■ Supplied data ■
^^^^^^^^^^^^^^^^

(* ===== verification/Transport.v ===== *)
(** * Transport: from one channel to another

    What one channel writes, another reads, whatever the encoding, the pieces in
    which the sockets accept and deliver the bytes, and the place of the data in
    the buffers. *)

From S2P Require Import Prelude Streams OutputBuf Wire InputBuf InputBufSpec InputBufScan.
From S2P Require Import InputBufDone InputBufRead ChannelTcp ChannelIn ChannelOut.

(** ** The sender *)

(** The channel runs its flush events, and the socket accepts the data that wait:
    [ns] are the sizes of the pieces, at least one byte each. *)
Fixpoint drain (fuel : nat) (ns : list Z) : M ChannelTCP unit :=
  match fuel with
  | O => nofuel
  | S fuel =>
      c ← get;
      if 0 <? ct_out_flush_cnt c then tcp_flush_event ;; drain fuel ns
      else
        match oq_request (ct_out_queue c) with
        | Some d =>
            let n := match ns with [] => zlen d | n :: _ => Z.max 1 (Z.min n (zlen d)) end in
            socket_write n ;; drain fuel (tail ns)
        | None => mret tt
        end
  end.

Definition drain_fuel (c : ChannelTCP) : nat :=
  S (Z.to_nat (ct_out_flush_cnt c) + length (queue_data (ct_out_queue c)) + Z.to_nat (ct_cur c)).

Lemma request_data q d : oq_ok q -> oq_request q = Some d -> 0 < zlen d /\ exists r, queue_data q = d ++ r.
Proof.
  intros (_ & _ & HN & HR & _) E. rewrite HR in E. unfold queue_data.
  destruct (oq_queue q) as [|bf l]; [done|]. injection E as <-. apply Forall_cons in HN as [HN _]. split.
  - destruct (ob_data bf) as [|x r]; [done|]. rewrite zlen_cons. pose proof (zlen_nonneg r). lia.
  - by eexists.
Qed.

Lemma request_none q : oq_ok q -> oq_request q = None -> queue_data q = [].
Proof.
  intros (_ & _ & _ & HR & _) E. rewrite HR in E. unfold queue_data. by destruct (oq_queue q).
Qed.

(** Everything is sent. *)
Lemma drain_ok fuel : forall ns c data, (drain_fuel c <= fuel)%nat -> out_ok c -> encodes c data ->
  ct_bin_block c = None -> (ct_out_flush_cnt c = 0 -> ct_cur c = 0) ->
  exists c', drain fuel ns c = (Ok tt, c') /\ out_ok c' /\ ct_bin_block c' = None /\
    wrun WPlain (ct_sent c') = Some (WPlain, data).
Proof.
  induction fuel as [|fuel IH]; intros ns c data Hf Hok He Hb Hfl; [unfold drain_fuel in Hf; lia|].
  cbn [drain]. rewrite (bind_ok get _ c c c eq_refl). pose proof Hok as [].
  destruct (Z.ltb_spec 0 (ct_out_flush_cnt c)) as [Hp|Hp].
  - destruct (flush_event_ok c data Hok He Hb Hp) as (c1 & E1 & Hok1 & He1 & Hb1 & _ & Hf1 & Hs1 & Hc1 & Hm1).
    rewrite (bind_ok _ _ _ _ _ E1). apply IH; auto. unfold drain_fuel in *. lia.
  - specialize (Hfl ltac:(lia)). destruct (oq_request (ct_out_queue c)) as [d|] eqn:Er.
    + destruct (request_data _ d oo_queue Er) as [Hd _]. cbv zeta.
      set (n := match ns with [] => zlen d | n :: _ => Z.max 1 (Z.min n (zlen d)) end).
      assert (Hn : 0 < n <= zlen d) by (subst n; destruct ns; lia).
      destruct (socket_write_ok c n d WPlain data Hok He Er) as (c1 & E1 & Hok1 & He1 & Hb1 & _ & Hf1 & Hs1 & Hc1 & Hm1); [lia|].
      rewrite (bind_ok _ _ _ _ _ E1). apply IH; auto; [|congruence|congruence].
      unfold drain_fuel in *. assert (Hz : zlen (ztake n d) = n) by (apply zlen_ztake; lia). unfold zlen in Hz. lia.
    + exists c. split; [done|]. split; [done|]. split; [done|]. unfold encodes_in in He. rewrite Hb, Hfl, slice_nil in He.
      unfold wire in He. rewrite (request_none _ oo_queue Er), !app_nil_r in He. done.
Qed.

(** ** The receiver *)

(** An operation of the input buffer on a channel. *)
Lemma run_channel {A} (m : M ChannelTCP A) c b N P a b' N' P' : run m b N P a b' N' P' ->
  channel_live c -> ct_ibuf c = b -> ct_net c = N -> pending_read c = P ->
  exists c', m c = (Ok a, c') /\ channel_live c' /\ ct_ibuf c' = b' /\ ct_net c' = N' /\ pending_read c' = P'.
Proof. intros HR Hl Hb HN HP. destruct (HR c) as (c' & E & ?); [by split_and!|]. by exists c'. Qed.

^^^^^^^^^^^^^^^^

■ Problem to solve ■
Filter the lines above, keeping each one that contains the string "apply".

■ Reply to the task ■
  destruct (oq_queue q) as [|bf l]; [done|]. injection E as <-. apply Forall_cons in HN as [HN _]. split.
    rewrite (bind_ok _ _ _ _ _ E1). apply IH; auto. unfold drain_fuel in *. lia.
      rewrite (bind_ok _ _ _ _ _ E1). apply IH; auto; [|congruence|congruence].
      unfold drain_fuel in *. assert (Hz : zlen (ztake n d) = n) by (apply zlen_ztake; lia). unfold zlen in Hz. lia.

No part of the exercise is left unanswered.